» **EXERCISE BRIEF**
Your job with the data below is to output exactly the lines from the one holding "e_cratePath := targetOf" down to the one holding "destruct e as", both included, and no others.

» **SUPPLIED MATERIAL**
Definition header : bytes :=
  str "# crate spec registry — managed by `crate run -f` / `crate run --warm-base`" ++ [newline]
  ++ str "# format: <jail-name> <abs-crate-path>  |  <jail-name> warm-base=<dataset>" ++ [newline].

#[global] Instance specFormat : LineFormat Entry :=
  {| LineFile.parseLine := parseLine; LineFile.formatLine := formatLine; LineFile.header := header |}.

Definition parseAll : bytes -> bytes + list Entry := LineFile.parseAll.
Definition readAll : File -> bytes + list Entry := LineFile.readAll.
Definition writeAllAtomic : bytes + unit -> list Entry -> File -> (bytes + unit) * File := LineFile.writeAllAtomic.

Definition upsertEntry (io : bytes + unit) (candidate : Entry) (f : File) : (bytes + unit) * File :=
  let err := validateEntry candidate in
  if negb (is_empty err) then (inl err, f)
  else
    let buf := default [] f in
    match parseAll buf with
    | inl e => (inl e, Some buf)
    | inr entries =>
        match findIndex entries (e_name candidate) with
        | Some idx =>
            if (match entries !! idx with
                | Some e => beq (e_cratePath e) (e_cratePath candidate) && beq (e_warmBase e) (e_warmBase candidate)
                | None => false
                end)
            then (inr tt, Some buf)
            else writeAllAtomic io (<[idx := candidate]> entries) (Some buf)
        | None => writeAllAtomic io (entries ++ [candidate]) (Some buf)
        end
    end.

Definition upsert (io : bytes + unit) (name cratePath : bytes) (f : File) : (bytes + unit) * File :=
  upsertEntry io {| e_name := name; e_cratePath := cratePath; e_warmBase := [] |} f.

Definition remove (io : bytes + unit) (name : bytes) (f : File) : (bytes + unit) * File :=
  let buf := default [] f in
  match parseAll buf with
  | inl e => (inl e, Some buf)
  | inr entries =>
      let kept := List.filter (fun e => negb (beq (e_name e) name)) entries in
      if existsb (fun e => beq (e_name e) name) entries then writeAllAtomic io kept (Some buf)
      else (inr tt, Some buf)
  end.

Definition lookupEntry (name : bytes) (f : File) : bytes + option Entry :=
  match readAll f with
  | inl e => inl e
  | inr entries => inr (List.find (fun e => beq (e_name e) name) entries)
  end.

(** The empty string when there is no entry, and for a warm-base entry. *)
Definition lookup (name : bytes) (f : File) : bytes + bytes :=
  match lookupEntry name f with
  | inl e => inl e
  | inr None => inr []
  | inr (Some e) => inr (e_cratePath e)
  end.

(** ** Lines, written and read back *)

Definition entryValid (e : Entry) : Prop := validateEntry e = [].

Lemma valid_name e : entryValid e -> validateName (e_name e) = [].
Proof. unfold entryValid, validateEntry. by intros [H _]%guard_err_nil. Qed.

Lemma spec_name_bytes n c : validateName n = [] -> In c n -> isWs c = false /\ c <> "#"%char.
Proof.
  unfold validateName. intros H Hc. ok_split H. destruct H as (_ & _ & _ & _ & H & _).
  apply negb_false_iff in H. rewrite forallb_forall in H. specialize (H c Hc). clear Hc n.
  assert (E : negb (isWs c) && negb (Ascii.eqb c "#") = true) by (revert c H; by_bytes).
  apply andb_prop in E as [E1 E2]. rewrite negb_true_iff in E1, E2. split; [done|]. by apply Ascii.eqb_neq.
Qed.

Lemma pathScan_bytes p s c : pathScan p s = [] -> In c s -> c <> newline /\ c <> cr.
Proof.
  induction s as [|x s IH]; cbn [pathScan]; [done|]. destruct (_ || _) eqn:E; [done|]. destruct (forbiddenByte x); [done|].
  intros H [->|Hc]; [|auto]. split; intros ->; vm_compute in E; discriminate.
Qed.

Lemma target_shape e : entryValid e ->
  ~ In newline (targetOf e) /\ ~ In cr (targetOf e) /\ starts_with (str " ") (targetOf e) = false /\ e_name e <> [].
Proof.
  unfold entryValid, validateEntry, targetOf. rewrite guard_err_nil. intros [Hn H].
  assert (Hne : e_name e <> []) by (intros E; by rewrite E in Hn).
  destruct (is_empty (e_warmBase e)) eqn:E; cbn [negb] in *.
  - unfold validatePath in H. ok_split H. destruct H as (_ & _ & H & _ & Hs). apply negb_false_iff in H.
    split; [intros Hc; by apply (pathScan_bytes _ _ _ Hs) in Hc as [? _]|].
    split; [intros Hc; by apply (pathScan_bytes _ _ _ Hs) in Hc as [_ ?]|]. split; [|done].
    apply starts_with_spec in H as [t ->]. done.
  - ok_split H. destruct H as (_ & H & _ & _). unfold ZfsDataset.validateDatasetName in H. ok_split H.
    destruct H as (_ & _ & _ & _ & H & _). apply negb_false_iff in H.
    assert (Hb : forall c, In c (e_warmBase e) -> c <> newline /\ c <> cr).
    { intros c Hc. rewrite forallb_forall in H. specialize (H c Hc). split; intros ->; vm_compute in H; discriminate. }
    split; [|split; [|done]]; rewrite in_app_iff; intros [Hc|Hc]; try (vm_compute in Hc; intuition discriminate);
      by apply Hb in Hc as [? ?].
Qed.

Lemma parse_formatLine e : entryValid e -> parseLine (formatLine e) = inr e.
Proof.
  intros He. destruct (target_shape e He) as (_ & _ & Hsp & Hne). unfold parseLine, formatLine.
  pose proof (valid_name e He) as Hn.
  destruct (blank_line_cut (e_name e) (targetOf e)) as (-> & -> & ->); [intros c Hc; by apply (spec_name_bytes _ _ Hn)|].
  rewrite Hsp. assert (E : (if starts_with kWarmBaseTag (targetOf e)
    then {| e_name := e_name e; e_cratePath := []; e_warmBase := drop (length kWarmBaseTag) (targetOf e) |}
    else {| e_name := e_name e; e_cratePath := targetOf e; e_warmBase := [] |}) = e).
  { unfold entryValid, validateEntry in He. rewrite guard_err_nil in He. destruct He as [_ H]. unfold targetOf.
    destruct e as [n p wb]. cbn [e_name e_cratePath e_warmBase] in *. destruct (is_empty wb) eqn:Ew; cbn [negb] in *.
    - apply is_empty_true in Ew as ->. unfold validatePath in H. ok_split H. destruct H as (_ & _ & H & _).
      apply negb_false_iff, starts_with_spec in H as [t ->]. done.
    - rewrite starts_with_app, drop_app_length. ok_split H. destruct H as [H _]. apply negb_false_iff, is_empty_true in H.
      by subst. }
  rewrite E. unfold entryValid in He. by rewrite He.
Qed.

#[global] Instance specFormatOk : LineFormatOk Entry.
Proof.
  refine {| entryOk := entryValid; line_parses := parse_formatLine |}.
  - intros e He. destruct (target_shape e He) as (H1 & H2 & _ & H4).
    pose proof (valid_name e He) as Hn.
    apply blank_line_shape; [done|intros c; by apply spec_name_bytes|done..].
  - intros rest. apply (two_comments (str "# crate spec registry — managed by `crate run -f` / `crate run --warm-base`")
      (str "# format: <jail-name> <abs-crate-path>  |  <jail-name> warm-base=<dataset>")); by (vm_compute; intuition discriminate).
Defined.

(** ** The file as a finite map *)

Definition view (es : list Entry) : gmap bytes Entry := list_to_map (map (fun e => (e_name e, e)) es).

Lemma view_find es n : view es !! n = List.find (fun e => beq (e_name e) n) es.
Proof.
  induction es as [|e es IH]; [apply lookup_empty|]. unfold view. cbn [map list_to_map foldr List.find fst snd].
  fold (view es). destruct (beq_spec (e_name e) n) as [<-|Hne]; [apply lookup_insert_eq|].
  rewrite lookup_insert_ne by done. apply IH.
Qed.

Lemma findIndex_Some es n i : findIndex es n = Some i -> exists e, es !! i = Some e /\ e_name e = n.
Proof.
  revert i. induction es as [|e es IH]; intros i; cbn [findIndex]; [done|].
  destruct (beq_spec (e_name e) n); [intros [= <-]; eauto|]. destruct (findIndex es n) as [j|]; [|done].
  intros [= <-]. by apply IH.
Qed.

Lemma view_update es e i : findIndex es (e_name e) = Some i -> view (<[i := e]> es) = <[e_name e := e]> (view es).
Proof.
  intros Hi. apply map_eq. intros n. rewrite view_find. revert i Hi. induction es as [|x es IH]; intros i; cbn [findIndex]; [done|].
  destruct (beq_spec (e_name x) (e_name e)) as [Ex|Ex].
  - intros [= <-]. change (<[0%nat := e]> (x :: es)) with (e :: es). cbn [List.find]. destruct (beq_spec (e_name e) n) as [<-|Hne].
    + by rewrite lookup_insert_eq.
    + rewrite lookup_insert_ne, view_find by done. cbn [List.find]. rewrite Ex. by destruct (beq_spec (e_name e) n).
  - destruct (findIndex es (e_name e)) as [j|]; [|done]. intros [= <-]. change (<[S j := e]> (x :: es)) with (x :: <[j := e]> es).
    cbn [List.find].    specialize (IH j eq_refl). destruct (beq_spec (e_name x) n) as [<-|Hne].
    + rewrite lookup_insert_ne by done. rewrite view_find. cbn [List.find]. by rewrite beq_refl.
    + rewrite IH. destruct (decide (e_name e = n)) as [<-|Hn]; [by rewrite !lookup_insert_eq|].
      rewrite !lookup_insert_ne by done. rewrite !view_find. cbn [List.find]. by destruct (beq_spec (e_name x) n).
Qed.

» **EXERCISE ANSWER**
    else {| e_name := e_name e; e_cratePath := targetOf e; e_warmBase := [] |}) = e).
  { unfold entryValid, validateEntry in He. rewrite guard_err_nil in He. destruct He as [_ H]. unfold targetOf.
    destruct e as [n p wb]. cbn [e_name e_cratePath e_warmBase] in *. destruct (is_empty wb) eqn:Ew; cbn [negb] in *.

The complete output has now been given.